Joachim Fest en su extensa biografía sobre Adolfo Hitler, escribe que éste “acentuaba de forma excesiva las distancias”. En tan breves palabras se esconde el mundo íntimo del gran político que sabe cuándo debe esconderse, cuándo le es útil un alejamiento, qué importante es replegarse mientras las circunstancias se aclaran, o qué tanto significa un vacío que desata vehementes llamados para que se apersone del acontecer. Hay dirigentes a quienes se les solicita que determinen preguntas y respuestas, que fijen conductas y señalen el destino de las comunidades. Se escucha, entonces, la voz que concita, el mando que señala itinerarios, la convocatoria que determina derroteros.

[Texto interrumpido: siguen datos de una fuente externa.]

(* ===== verification/TreePath.v ===== *)
(** * Paths in the bucket tree ([c/path_oram/tree_path.c], [tree_path.jinc])

    The nodes of the complete binary tree of [L] levels are numbered in order:
    leaves are the even numbers, level [k] holds the numbers congruent to
    [2^k - 1] modulo [2^(k+1)].  A [tree_path] is the list of nodes from a leaf
    to the root.  The lemmas give the coordinates of every node, the subtree
    test by [lower_bound]/[upper_bound], and that the test is equivalent to
    membership in the leaf's path. *)

From S2P Require Import Prelude.
Local Open Scope Z_scope.

(** ** Definitions *)

(** The x86 [TZCNT] instruction on a 64-bit operand: 64 on zero. *)
Fixpoint tzcnt_from (fuel : nat) (v : Z) : Z :=
  match fuel with
  | O => 0
  | S fuel => if Z.odd v then 0 else 1 + tzcnt_from fuel (Z.div2 v)
  end.
Definition tzcnt64 (v : Z) : Z := tzcnt_from 64 v.

(** [!v] *)
Definition not64 (v : Z) : Z := UINT64_MAX [-] v.

Definition level (n : Z) : Z := tzcnt64 (not64 n).

Record tree_coords := TreeCoords { tc_level : Z; tc_offset : Z }.

Definition parent (node : tree_coords) : tree_coords :=
  {| tc_offset := tc_offset node [>>] 1; tc_level := tc_level node [+] 1 |}.

Definition node_val (node : tree_coords) : Z :=
  let level_modulus := 1 [<<] (tc_level node [+] 1) in
  let level_residue := (level_modulus / 2) [-] 1 in
  (level_modulus [*] tc_offset node) [+] level_residue.

(** The offset of an in-order number within its level. *)
Definition coords_for_val (val : Z) : Z :=
  let level := level val [+] 1 in
  let lmod := 1 [<<] level in
  let lres := (lmod [>>] 1) [-] 1 in
  (val [-] lres) [>>] level.

Record tree_path := TreePath { tp_length : nat; tp_values : list Z }.

(** The loop of [update]: entries [level ..] of the path, [n] of them. *)
Fixpoint update_loop (n : nat) (level offset : Z) : list Z :=
  match n with
  | O => []
  | S n =>
      let offset := offset [>>] 1 in
      node_val (TreeCoords level offset) :: update_loop n (level [+] 1) offset
  end.

Definition tree_path_update (t : tree_path) (leaf : Z) : tree_path :=
  {| tp_length := tp_length t;
     tp_values := leaf :: update_loop (tp_length t - 1) 1 (coords_for_val leaf) |}.

(** [tree_path_create]: the path of leaf 0, in memory that [malloc] returned. *)
Definition tree_path_create (length : nat) : tree_path :=
  tree_path_update {| tp_length := length; tp_values := replicate length 0 |} 0.

Definition tree_path_num_nodes (num_levels : Z) : Z := (1 [<<] num_levels) [-] 1.

Definition lower_bound (val : Z) : Z := val [-] ((1 [<<] level val) [-] 1).
Definition upper_bound (val : Z) : Z := ((1 [<<] level val) [-] 1) [+] val.

(** The node at level [k] and offset [o], as a number. *)
Definition node (k o : Z) : Z := 2 ^ (k + 1) * o + 2 ^ k - 1.

(** A node of a tree that fits the word. *)
Definition node_ok (k o : Z) : Prop := 0 <= k <= 62 /\ 0 <= o /\ node k o < 2 ^ 63.

(** The path of [leaf] in a tree of [L] levels. *)
Definition path_of (L : nat) (leaf : Z) : list Z :=
  map (fun i => node (Z.of_nat i) (leaf / 2 ^ (Z.of_nat i + 1))) (seq 0 L).

(** A leaf of a tree of [L] levels. *)
Definition is_leaf (L : nat) (p : Z) : Prop :=
  0 <= p < 2 ^ Z.of_nat L /\ p mod 2 = 0.

(** ** Levels *)

Lemma tzcnt_from_spec fuel k o : 0 <= k < Z.of_nat fuel ->
  tzcnt_from fuel (2 ^ k * (2 * o + 1)) = k.
Proof.
  revert k. induction fuel as [|fuel IH]; intros k Hk; [lia|]. cbn [tzcnt_from].
  destruct (decide (k = 0)) as [->|].
  - rewrite Z.mul_1_l, Z.add_comm, Z.odd_add_mul_2. done.
  - replace (2 ^ k * (2 * o + 1)) with (2 * (2 ^ (k - 1) * (2 * o + 1))).
    + rewrite Z.odd_mul. simpl (Z.odd 2 && _). rewrite Z.div2_div, Z.mul_comm, Z.div_mul by lia.
      rewrite IH by lia. lia.
    + replace k with (Z.succ (k - 1)) at 2 by lia. rewrite Z.pow_succ_r by lia. ring.
Qed.

Lemma pow2_le_63 k : 0 <= k <= 62 -> 2 ^ k * 2 ^ (63 - k) = 2 ^ 63.
Proof. intros. rewrite <- Z.pow_add_r by lia. f_equal. lia. Qed.

Lemma level_node k o : node_ok k o -> level (node k o) = k.
Proof.
  intros (Hk & Ho & Hb). unfold level, not64, node in *. pose proof (Z.pow_pos_nonneg 2 k).
  rewrite Z.pow_add_r in * by lia. change (2 ^ 1) with 2 in *. change UINT64_MAX with (2 ^ 64 - 1).
  rewrite sub64_small by nia.
  replace (2 ^ 64 - 1 - (2 ^ k * 2 * o + 2 ^ k - 1)) with (2 ^ k * (2 * (2 ^ (63 - k) - o - 1) + 1)).
  - apply tzcnt_from_spec. lia.
  - pose proof (pow2_le_63 k ltac:(lia)). change (2 ^ 64) with (2 * 2 ^ 63). nia.
Qed.

Lemma node_val_node k o : node_ok k o -> node_val (TreeCoords k o) = node k o.
Proof.
  intros (Hk & Ho & Hb). unfold node_val, node in *; simpl. pose proof (Z.pow_pos_nonneg 2 k).
  rewrite (add64_small k) by lia.
  assert (2 ^ (k + 1) <= 2 ^ 63) by (apply Z.pow_le_mono_r; lia).
  rewrite shl64_small, Z.mul_1_l by lia.
  rewrite Z.pow_add_r, Z.div_mul in * by lia. change (2 ^ 1) with 2 in *.
  rewrite sub64_small, mul64_small, add64_small by nia. lia.
Qed.

Lemma coords_for_node k o : node_ok k o -> coords_for_val (node k o) = o.
Proof.
  intros Hn. unfold coords_for_val. rewrite level_node by done.
  destruct Hn as (Hk & Ho & Hb). unfold node in *. pose proof (Z.pow_pos_nonneg 2 k).
  rewrite (add64_small k) by lia.
  assert (2 ^ (k + 1) <= 2 ^ 63) by (apply Z.pow_le_mono_r; lia).
  rewrite (shl64_small 1), Z.mul_1_l, !shr64_div by lia.
  rewrite Z.pow_add_r, Z.div_mul in * by lia. change (2 ^ 1) with 2 in *.
  rewrite (sub64_small (2 ^ k)), sub64_small by nia.
  replace (2 ^ k * 2 * o + 2 ^ k - 1 - (2 ^ k - 1)) with (o * (2 ^ k * 2)) by ring.
  by rewrite Z.div_mul by lia.
Qed.

Lemma parent_coords k o : 0 <= k < 64 -> 0 <= o ->
  parent (TreeCoords k o) = TreeCoords (k + 1) (o / 2).
Proof.
  intros. unfold parent; simpl. rewrite shr64_div, add64_small by lia. done.
Qed.

Lemma lower_bound_node k o : node_ok k o -> lower_bound (node k o) = 2 ^ (k + 1) * o.
Proof.
  intros Hn. unfold lower_bound. rewrite level_node by done.
  destruct Hn as (Hk & Ho & Hb). unfold node in *. pose proof (Z.pow_pos_nonneg 2 k).
  assert (2 ^ k <= 2 ^ 62) by (apply Z.pow_le_mono_r; lia).
  rewrite Z.pow_add_r in * by lia.
  rewrite shl64_small, (sub64_small (1 * 2 ^ k)), sub64_small by nia. ring.
Qed.

Lemma upper_bound_node k o : node_ok k o -> upper_bound (node k o) = 2 ^ (k + 1) * (o + 1) - 2.
Proof.
  intros Hn. unfold upper_bound. rewrite level_node by done.
  destruct Hn as (Hk & Ho & Hb). unfold node in *. pose proof (Z.pow_pos_nonneg 2 k).
  assert (2 ^ k <= 2 ^ 62) by (apply Z.pow_le_mono_r; lia).
  rewrite Z.pow_add_r in * by lia. change (2 ^ 1) with 2 in *.
  rewrite shl64_small, (sub64_small (1 * 2 ^ k)), add64_small by nia. ring.
Qed.

(** ** Paths *)

Lemma path_of_length L p : length (path_of L p) = L.
Proof. unfold path_of. by rewrite length_map, length_seq. Qed.

Lemma path_of_lookup L p i : (i < L)%nat ->
  path_of L p !! i = Some (node (Z.of_nat i) (p / 2 ^ (Z.of_nat i + 1))).
Proof.
  intros Hi. unfold path_of. rewrite list_lookup_fmap, lookup_seq_lt by done. done.
Qed.

Lemma path_of_lookup_inv L p i v : path_of L p !! i = Some v ->
  (i < L)%nat /\ v = node (Z.of_nat i) (p / 2 ^ (Z.of_nat i + 1)).
Proof.
  intros H. pose proof (lookup_lt_Some _ _ _ H) as Hi. rewrite path_of_length in Hi.
  rewrite path_of_lookup in H by done. split; congruence.
Qed.

(** Nodes of a path are nodes of the tree. *)
Lemma path_node_bound L p i : 0 <= p < 2 ^ Z.of_nat L -> (i < L)%nat ->
  0 <= node (Z.of_nat i) (p / 2 ^ (Z.of_nat i + 1)) < 2 ^ Z.of_nat L - 1.
Proof.
  intros Hp Hi. unfold node.
  assert (HL : 2 ^ Z.of_nat L = 2 ^ (Z.of_nat i + 1) * 2 ^ (Z.of_nat L - Z.of_nat i - 1))
    by (rewrite <- Z.pow_add_r by lia; f_equal; lia).
  pose proof (Z.pow_pos_nonneg 2 (Z.of_nat i) ltac:(lia) ltac:(lia)).
  set (m := 2 ^ (Z.of_nat i + 1)) in *.
  assert (Hm : m = 2 * 2 ^ Z.of_nat i) by (subst m; rewrite Z.pow_add_r by lia; lia).
  pose proof (Z.pow_pos_nonneg 2 (Z.of_nat L - Z.of_nat i - 1) ltac:(lia) ltac:(lia)).
  assert (0 <= p / m < 2 ^ (Z.of_nat L - Z.of_nat i - 1)).
  { split; [apply Z.div_pos; lia|]. apply Z.div_lt_upper_bound; lia. }
  nia.
Qed.

Lemma path_node_ok L p i : (L <= 62)%nat -> 0 <= p < 2 ^ Z.of_nat L -> (i < L)%nat ->
  node_ok (Z.of_nat i) (p / 2 ^ (Z.of_nat i + 1)).
Proof.
  intros HL Hp Hi. pose proof (path_node_bound L p i Hp Hi).
  assert (2 ^ Z.of_nat L <= 2 ^ 62) by (apply Z.pow_le_mono_r; lia).
  split_and!; [lia..| |lia]. apply Z.div_pos; [lia|]. apply Z.pow_pos_nonneg; lia.
Qed.

Lemma update_loop_path L p k n : (L <= 62)%nat -> 0 <= p < 2 ^ Z.of_nat L -> (k + n < L)%nat ->
  update_loop n (Z.of_nat k + 1) (p / 2 ^ (Z.of_nat k + 1)) =
  map (fun i => node (Z.of_nat i) (p / 2 ^ (Z.of_nat i + 1))) (seq (S k) n).
Proof.
  intros HL Hp. revert k. induction n as [|n IH]; intros k Hk; [done|].
  cbn [update_loop seq map].
  assert (Hpos : 0 < 2 ^ (Z.of_nat k + 1)) by (apply Z.pow_pos_nonneg; lia).
  rewrite shr64_div, Z.div_div, <- Z.pow_add_r by lia.
  rewrite (add64_small (Z.of_nat k + 1)) by lia.
  replace (Z.of_nat k + 1) with (Z.of_nat (S k)) by lia.
  rewrite node_val_node by (apply (path_node_ok L); (done || lia)). f_equal. apply IH. lia.
Qed.

Lemma leaf_node p : p mod 2 = 0 -> node 0 (p / 2) = p.
Proof. intros. unfold node. simpl. dlia. Qed.

(** [tree_path_update] writes the path of the leaf. *)
Lemma tree_path_update_values t p : (1 <= tp_length t <= 62)%nat -> is_leaf (tp_length t) p ->
  tp_values (tree_path_update t p) = path_of (tp_length t) p.
Proof.
  intros HL [Hp He]. unfold tree_path_update, path_of. cbn [tp_values].
  destruct (tp_length t) as [|L] eqn:E; [lia|]. simpl (S L - 1)%nat. rewrite Nat.sub_0_r.
  assert (Hok := path_node_ok (S L) p 0 ltac:(lia) Hp ltac:(lia)).
  change (Z.of_nat 0) with 0 in Hok. change (2 ^ (0 + 1)) with 2 in Hok.
  assert (coords_for_val p = p / 2) as ->.
  { rewrite <- (leaf_node p He) at 1. by apply coords_for_node. }
  cbn [seq map]. f_equal.
  - symmetry. by apply leaf_node.
  - rewrite <- (update_loop_path (S L) p 0 L) by (done || lia). done.
Qed.

(** ** The subtree test *)

(** A leaf is between the bounds of the node [(k, o)] iff that node is the
    leaf's ancestor at level [k]. *)
Lemma subtree_test k o p : node_ok k o -> p mod 2 = 0 ->
  lower_bound (node k o) <= p <= upper_bound (node k o) <-> o = p / 2 ^ (k + 1).
Proof.
  intros Hn He. rewrite lower_bound_node, upper_bound_node by done.
  destruct Hn as (Hk & Ho & _).
  assert (Hm : 2 ^ (k + 1) = 2 * 2 ^ k) by (rewrite Z.pow_add_r by lia; lia).
  pose proof (Z.pow_pos_nonneg 2 k ltac:(lia) ltac:(lia)).
  set (h := 2 ^ k) in *. clearbody h. rewrite Hm. clear Hm. split.
  - intros Hb. apply Z.div_unique_pos with (p - 2 * h * o); [|lia]. 
    split; [lia|]. assert (p <> 2 * h * (o + 1) - 1); [|lia]. intros ->. dlia.
  - intros ->. pose proof (Z.div_mod p (2 * h) ltac:(lia)).
    pose proof (Z.mod_pos_bound p (2 * h) ltac:(lia)).
    assert (p mod (2 * h) mod 2 = 0).
    { rewrite Z.rem_mul_r by lia. dlia. }
    dlia.
Qed.

(** For leaves [p] and [q] of the same tree: node [i] of the path of [p] is
    within whose bounds [q] lies exactly when it is node [i] of the path of [q]. *)
Lemma subtree_test_path L p q i : (L <= 62)%nat -> (i < L)%nat -> is_leaf L p -> is_leaf L q ->
  let v := node (Z.of_nat i) (p / 2 ^ (Z.of_nat i + 1)) in
  lower_bound v <= q <= upper_bound v <-> path_of L q !! i = Some v.
Proof.
  intros HL Hi [Hp _] [Hq Heq] v. subst v.
  rewrite subtree_test by (eauto using path_node_ok). rewrite path_of_lookup by done.
  split; [by intros ->|]. intros [= H]. unfold node in H.
  pose proof (Z.pow_pos_nonneg 2 (Z.of_nat i + 1) ltac:(lia) ltac:(lia)). nia.
Qed.

(** Nodes of one path sit on distinct levels, so the path has no duplicates. *)
Lemma path_level L p i v : (L <= 62)%nat -> 0 <= p < 2 ^ Z.of_nat L ->
  path_of L p !! i = Some v -> level v = Z.of_nat i.
Proof.
  intros HL Hp [Hi ->]%path_of_lookup_inv. apply level_node. eauto using path_node_ok.
Qed.

Lemma path_NoDup L p : (L <= 62)%nat -> 0 <= p < 2 ^ Z.of_nat L -> NoDup (path_of L p).
Proof.
  intros HL Hp. apply NoDup_alt. intros i j v Hi Hj.
  apply (path_level L) in Hi; [|done..]. apply (path_level L) in Hj; [|done..]. lia.
Qed.

Lemma path_parent L p i v w : (L <= 62)%nat -> 0 <= p < 2 ^ Z.of_nat L ->
  path_of L p !! i = Some v -> path_of L p !! S i = Some w ->
  parent (TreeCoords (level v) (coords_for_val v)) = TreeCoords (level w) (coords_for_val w).
Proof.
  intros HL Hp [Hi ->]%path_of_lookup_inv [Hi' ->]%path_of_lookup_inv.
  pose proof (path_node_ok L p i HL Hp Hi). pose proof (path_node_ok L p (S i) HL Hp Hi').
  rewrite !level_node, !coords_for_node by done.
  rewrite parent_coords by (lia || (apply Z.div_pos; lia)).
  rewrite Z.div_div by lia. f_equal; [lia|]. f_equal.
  rewrite Nat2Z.inj_succ, <- Z.add_1_r, (Z.pow_add_r 2 (Z.of_nat i + 1)) by lia. lia.
Qed.

(** ** Properties *)

(** [tree_path_update] computes the path of a leaf: it starts at the leaf,
    has one node per level, each entry's coordinates are the parent of the
    entry before, no node occurs twice and all are nodes of the tree. *)
Theorem tree_path_update_correct t leaf :
  (1 <= tp_length t <= 62)%nat -> is_leaf (tp_length t) leaf ->
  let values := tp_values (tree_path_update t leaf) in
  length values = tp_length t /\ NoDup values /\ values !! 0%nat = Some leaf /\
  (forall i v, values !! i = Some v -> level v = Z.of_nat i /\ 0 <= v < 2 ^ Z.of_nat (tp_length t) - 1) /\
  forall i v w, values !! i = Some v -> values !! S i = Some w ->
    parent (TreeCoords (level v) (coords_for_val v)) = TreeCoords (level w) (coords_for_val w).
Proof.
  intros HL [Hp He] values. subst values. rewrite tree_path_update_values by done. split_and!.
  - apply path_of_length.
  - apply path_NoDup; lia.
  - rewrite path_of_lookup by lia. f_equal. by apply leaf_node.
  - intros i v Hv. split; [apply (path_level (tp_length t) leaf i v ltac:(lia) Hp Hv)|].
    apply path_of_lookup_inv in Hv as [Hi ->]. by apply path_node_bound.
  - intros i v w. by apply path_parent; [lia|].
Qed.

Lemma tree_path_update_correct_witness : tp_values (tree_path_update (tree_path_create 4) 10) = [10; 9; 11; 7] /\
  NoDup [10; 9; 11; 7].
Proof.
  split; [reflexivity|].
  apply (tree_path_update_correct (tree_path_create 4) 10); [simpl; lia|split; [split; done|done]].
Defined.

(** The interval test used for eviction is the ancestor test: leaf [q] lies
    between the bounds of the node at level [i] of [p]'s path exactly when that
    node is on [q]'s path too. *)
Theorem bounds_test_correct L p q i : (L <= 62)%nat -> (i < L)%nat -> is_leaf L p -> is_leaf L q ->
  let v := node (Z.of_nat i) (p / 2 ^ (Z.of_nat i + 1)) in
  (lower_bound v <= q <= upper_bound v <-> path_of L q !! i = Some v) /\
  path_of L p !! i = Some v.
Proof.
  intros HL Hi Hp Hq v. split; [by apply subtree_test_path|]. by apply path_of_lookup.
Qed.

Lemma bounds_test_correct_witness :
  lower_bound 11 <= 14 <= upper_bound 11 /\ path_of 4 14 !! 2%nat = Some 11.
Proof.
  pose proof (bounds_test_correct 4 10 14 2 ltac:(lia) ltac:(lia) ltac:(split; [split; done|done]) ltac:(split; [split; done|done])) as [H _].
  assert (Hb : lower_bound 11 <= 14 <= upper_bound 11) by (vm_compute; split; discriminate).
  split; [exact Hb|apply H; exact Hb].
Defined.
(* ===== verification/Bucket.v ===== *)
(** * Blocks and the bucket store ([c/path_oram/bucket.h], [bucket.c], [bucket.jinc])

    A block holds an id, the leaf it is assigned to and 168 data words; a block
    whose id is [EMPTY_BLOCK_ID] is vacant.  The store is the array of the
    tree's buckets, three blocks each, indexed by the in-order node number. *)

From S2P Require Import Prelude TreePath.
Local Open Scope Z_scope.

(** ** Definitions *)

Definition ENCRYPTED_BUCKET_SIZE : Z := 4096.
Definition DECRYPTED_BUCKET_SIZE : Z := ENCRYPTED_BUCKET_SIZE.
Definition BLOCKS_PER_BUCKET : nat := 3.
Definition DECRYPTED_BLOCK_SIZE : Z := DECRYPTED_BUCKET_SIZE / Z.of_nat BLOCKS_PER_BUCKET.
Definition DECRYPTED_BLOCK_SIZE_QWORDS : Z := DECRYPTED_BLOCK_SIZE / 8.
Definition UNROUNDED_BLOCK_DATA_SIZE_BYTES : Z := DECRYPTED_BLOCK_SIZE - 16.
Definition BLOCK_DATA_SIZE_QWORDS : nat := Z.to_nat (UNROUNDED_BLOCK_DATA_SIZE_BYTES / 8).
Definition BLOCK_DATA_SIZE_BYTES : Z := Z.of_nat BLOCK_DATA_SIZE_QWORDS * 8.
Definition EMPTY_BLOCK_ID : Z := UINT64_MAX.

Record block := Block { id : Z; position : Z; data : list Z }.

(** A block whose bytes are all 255. *)
Definition blank_block : block :=
  {| id := UINT64_MAX; position := UINT64_MAX;
     data := replicate BLOCK_DATA_SIZE_QWORDS UINT64_MAX |}.

Definition block_is_empty (b : block) : bool := id b =? EMPTY_BLOCK_ID.

(** The bytes of the store, grouped into buckets of three blocks; the 16 bytes
    of a page past its third block are never accessed. *)
Record bucket_store := BucketStore { size_bytes : Z; buckets : list (list block) }.

Definition blank_bucket : list block := replicate BLOCKS_PER_BUCKET blank_block.

(** [memset(data, 255, size_bytes)] *)
Definition blank_buckets (size_bytes : Z) : list (list block) :=
  replicate (Z.to_nat (size_bytes / ENCRYPTED_BUCKET_SIZE)) blank_bucket.

Definition bucket_store_create (num_levels : Z) : bucket_store :=
  let num_buckets := tree_path_num_nodes num_levels in
  let size_bytes := num_buckets [*] ENCRYPTED_BUCKET_SIZE in
  {| size_bytes := size_bytes; buckets := blank_buckets size_bytes |}.

Definition bucket_store_clear (s : bucket_store) : bucket_store :=
  {| size_bytes := size_bytes s; buckets := blank_buckets (size_bytes s) |}.

Definition bucket_store_block_data_size (s : bucket_store) : nat := BLOCK_DATA_SIZE_QWORDS.

(** The blocks of bucket [bucket_id]; the callers pass node numbers of the tree. *)
Definition read_bucket_blocks (s : bucket_store) (bucket_id : Z) : list block :=
  default [] (buckets s !! Z.to_nat bucket_id).

Definition write_bucket_blocks (s : bucket_store) (bucket_id : Z) (bucket_data : list block) :
    bucket_store :=
  {| size_bytes := size_bytes s;
     buckets := <[Z.to_nat bucket_id := bucket_data]> (buckets s) |}.

#[export] Instance block_eq_dec : EqDecision block.
Proof. solve_decision. Defined.

(** Well-formed blocks: 168 data words; an occupied block sits at a leaf. *)
Definition block_wf (L : nat) (b : block) : Prop :=
  length (data b) = BLOCK_DATA_SIZE_QWORDS /\ (block_is_empty b = false -> is_leaf L (position b)).

(** The occupied blocks of a list. *)
Definition live (l : list block) : list block := filter (fun b => block_is_empty b = false) l.

Definition store_wf (L : nat) (s : bucket_store) : Prop :=
  length (buckets s) = Z.to_nat (2 ^ Z.of_nat L - 1) /\
  Forall (fun bk => length bk = BLOCKS_PER_BUCKET) (buckets s) /\
  size_bytes s = (2 ^ Z.of_nat L - 1) * ENCRYPTED_BUCKET_SIZE.

(** ** Lemmas *)

Lemma block_sizes : DECRYPTED_BLOCK_SIZE_QWORDS = 170 /\ BLOCK_DATA_SIZE_QWORDS = 168%nat /\
  Z.of_nat BLOCKS_PER_BUCKET * DECRYPTED_BLOCK_SIZE_QWORDS * 8 <= ENCRYPTED_BUCKET_SIZE.
Proof. by vm_compute. Qed.

Lemma blank_block_empty : block_is_empty blank_block = true.
Proof. done. Qed.

Lemma live_perm l l' : l ≡ₚ l' -> live l ≡ₚ live l'.
Proof. intros H. unfold live. by rewrite H. Qed.

#[export] Instance live_proper : Proper (Permutation ==> Permutation) live.
Proof. intros l l'. apply live_perm. Qed.

Lemma live_app l l' : live (l ++ l') = live l ++ live l'.
Proof. apply filter_app. Qed.

Lemma live_cons_empty b l : block_is_empty b = true -> live (b :: l) = live l.
Proof. intros H. unfold live. rewrite filter_cons_False; congruence. Qed.

Lemma live_cons b l : block_is_empty b = false -> live (b :: l) = b :: live l.
Proof. intros H. unfold live. by rewrite filter_cons_True. Qed.

Lemma elem_of_live b l : b ∈ live l <-> block_is_empty b = false /\ b ∈ l.
Proof. unfold live. by rewrite list_elem_of_filter. Qed.

Lemma live_replicate_blank n : live (replicate n blank_block) = [].
Proof. induction n; [done|]. simpl. by rewrite live_cons_empty. Qed.

Lemma bucket_store_create_buckets L : (1 <= L <= 50)%nat ->
  store_wf L (bucket_store_create (Z.of_nat L)) /\
  buckets (bucket_store_create (Z.of_nat L)) =
    replicate (Z.to_nat (2 ^ Z.of_nat L - 1)) blank_bucket.
Proof.
  intros HL. unfold store_wf, bucket_store_create, blank_buckets, tree_path_num_nodes. simpl.
  pose proof (Z.pow_le_mono_r 2 (Z.of_nat L) 50 ltac:(lia) ltac:(lia)).
  pose proof (Z.pow_pos_nonneg 2 (Z.of_nat L) ltac:(lia) ltac:(lia)).
  rewrite shl64_small, Z.mul_1_l, sub64_small, mul64_small by (unfold ENCRYPTED_BUCKET_SIZE; lia).
  rewrite Z.div_mul by done. rewrite length_replicate.
  split_and!; try done. by apply Forall_replicate.
Qed.

Lemma store_wf_clear L s : store_wf L s -> 
  store_wf L (bucket_store_clear s) /\
  buckets (bucket_store_clear s) = replicate (Z.to_nat (2 ^ Z.of_nat L - 1)) blank_bucket.
Proof.
  intros (H1 & H2 & H3). unfold store_wf, bucket_store_clear, blank_buckets. simpl.
  rewrite H3, Z.div_mul by done. rewrite length_replicate.
  split_and!; try done. by apply Forall_replicate.
Qed.
(* ===== verification/Eviction.v ===== *)
(** * Eviction: the assignment of stash blocks to the buckets of a path

    Proofs about [assign_buckets] and [build_path] of [Stash].  For a path of
    [L] buckets read into the stash, every bucket receives exactly three
    blocks; no run of the algorithm fails, whatever the positions are. *)

From S2P Require Import Prelude Errors Util TreePath OddEvenSort Bucket Stash.
Local Open Scope Z_scope.

(** ** The level loops pick the first suitable level *)

Definition assignable (path : list Z) (b : block) (sc : scratch) (lvl : nat) : bool :=
  in_subtree (default 0 (path !! lvl)) (position b) && (occ_at sc lvl <? BLOCKS_PER_BUCKET)%nat
    && negb (block_is_empty b).

Lemma assign_fold_done path i b sc start n :
  fold_left (assign_step path i b) (seq start n) (sc, true) = (sc, true).
Proof. revert start. induction n as [|n IH]; intros start; [done|]. simpl. apply IH. Qed.

Lemma assign_fold path i b sc start n :
  fold_left (assign_step path i b) (seq start n) (sc, false) =
  match find_first (assignable path b sc) start n with
  | Some l => (assign sc i l, true)
  | None => (sc, false)
  end.
Proof.
  revert start. induction n as [|n IH]; intros start; [done|]. cbn [seq fold_left find_first].
  unfold assign_step at 2. rewrite andb_true_l, orb_false_l. fold (block_is_empty b).
  fold (assignable path b sc start). destruct (assignable path b sc start); [|apply IH].
  apply assign_fold_done.
Qed.

Definition has_room (sc : scratch) (j : nat) : bool := negb (occ_at sc j =? BLOCKS_PER_BUCKET)%nat.

Lemma place_fold_done b i sc start n :
  fold_left (place_step b i) (seq start n) (sc, true) = (sc, true).
Proof.
  revert start. induction n as [|n IH]; intros start; [done|]. cbn [seq fold_left].
  unfold place_step at 2. rewrite andb_false_r, andb_false_l. apply IH.
Qed.

Lemma place_fold b i sc start n :
  fold_left (place_step b i) (seq start n) (sc, false) =
  match find_first (has_room sc) start n with
  | Some j => (if block_is_empty b then assign sc i j else sc, true)
  | None => (sc, false)
  end.
Proof.
  revert start. induction n as [|n IH]; intros start; [done|]. cbn [seq fold_left find_first].
  unfold place_step at 2. rewrite andb_true_r, orb_false_l. fold (has_room sc start).
  destruct (has_room sc start); [|apply IH]. rewrite andb_true_l. apply place_fold_done.
Qed.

Surge el líder. Tiene frente ancha, cresta brava, ojos de búho, tórax rompeolas. Hitler, por ejemplo, según Goebbels era “…como un gato, astuto, inteligente y hábil; como un león, gigantesco y rugiente”. Era inconfundible su ladeado mechón sobre la frente, el rostro templado, la voz seca para las exigencias, la engreída fiereza para atisbar a sus congéneres como unas minucias despreciables. No le faltaba un impermeable, un látigo de piel de hipopótamo, un microbigote de pelo áspero. No se dejaba manosear, ni tutear, no permitía los acercamientos confianzudos. Desde su niñez fue solitario, amurallado en aislamientos meditativos, tropezando contra un medio hostil. Sus vocablos tenían el rigor de los chasquidos. Finalmente fue un comediante.
En los prolegómenos de su vida pública, utilizaba el “retiro semidivino”. Se encapsulaba en sí mismo, se encarcelaba en dormitorios para crear una sensación de vacío. Entonces los seguidores nerviosos indagaban por la razón de sus ausencias. Sorpresivamente aparecía y con un discurso dramático calmaba la zozobra de los suyos. Tuvo amores con su sobrina Geli Raubal y posiblemente un hijo también. Cuando ésta se suicidó, el Fuhrer ingresó a un fortín de silencios. Traumatizado por la tragedia se le escondió al mundo por semanas. Su fanática clientela casi no lo desentierra. En 1930 sufrió una derrota electoral. Su “todo o nada” no tuvo el respaldo que esperaba. Ese infortunio despedazó su ánimo. ¿Qué hizo? Desapareció. En otra muenda comicial, el canciller Franz von Papen andúvole buscando para organizar una alianza. Fue inútil. Se atalayó en una incógnita guarida.
El cascarrabias de Laureano Gómez era un artista para jugar al escondido. Todo lo suyo era sensacional. Verbo torrencial, venenoso en la diatriba, foete implacable para sus adversarios, sol en un zodíaco de pequeñas constelaciones. Cerca de Bogotá, tenía su refugio campestre. Allí aplacaba sus neuras, sedaba su ánimo exaltado y organizaba las sacudidas de su rabiosa oratoria. Salía nuevo del voluntario ostracismo, crecido su ánimo guerrero y con un estornudo ponía a temblar el país. Era un estratega para los silencios.
También Gilberto Alzate Avendaño. Era poeta, creador de repúblicas aéreas, sentimental y dionisíaco. Había comprado en San José del Palmar (Chocó) un latifundio que solo producía maleza. Como buen inversionista, pensaba construir allí una fábrica de batutas. Cuando la política era zarandeada por terremotos y los mares rugían, Gilberto enmaletaba sus libros favoritos que, entre rastrojos y alimañas, devoraba con hambre. Cuando todos preguntaban por Alzate, alegre y socarrón, de súbito emergía de sus lares campesinos.
Saber ocultarse a tiempo, echar reversa cuando es debido, replegarse, callarse, entregar transitoriamente el comando, son gestos que usados cuando las circunstancias lo ameritan, demuestran talento, estrategia y olfato. Esa es la inteligencia que tienen los que comandan las guerras. No siempre por la línea recta se llega más rápido a la meta. Existen las travesías, los acomodos tácticos, las malicias bélicas. Maquiavelo y Sun Tzu así lo demostraron.
Y guardar distancias. No mezclar peones con generales, zopencos con líderes. Quien manda tiene resabios recónditos, un Yo insular que lo protege contra vastas mixturas. Sin darse tonos zalameros, exige espacio para sus vergüenzas. Con una excepción. Lo dijo De Gaulle: “Ningún hombre es un héroe para su criado”. Es intransitable esa zona privada, entre cortinas impenetrables a donde solo llega el secretario privado, que hacer limpiar las bacinillas, odorizar el baño y hacer remudas de ropas íntimas. Solo José Palacios sabía de los desarreglos estomacales del Libertador y el único que escuchaba el estampido de sus flatulencias.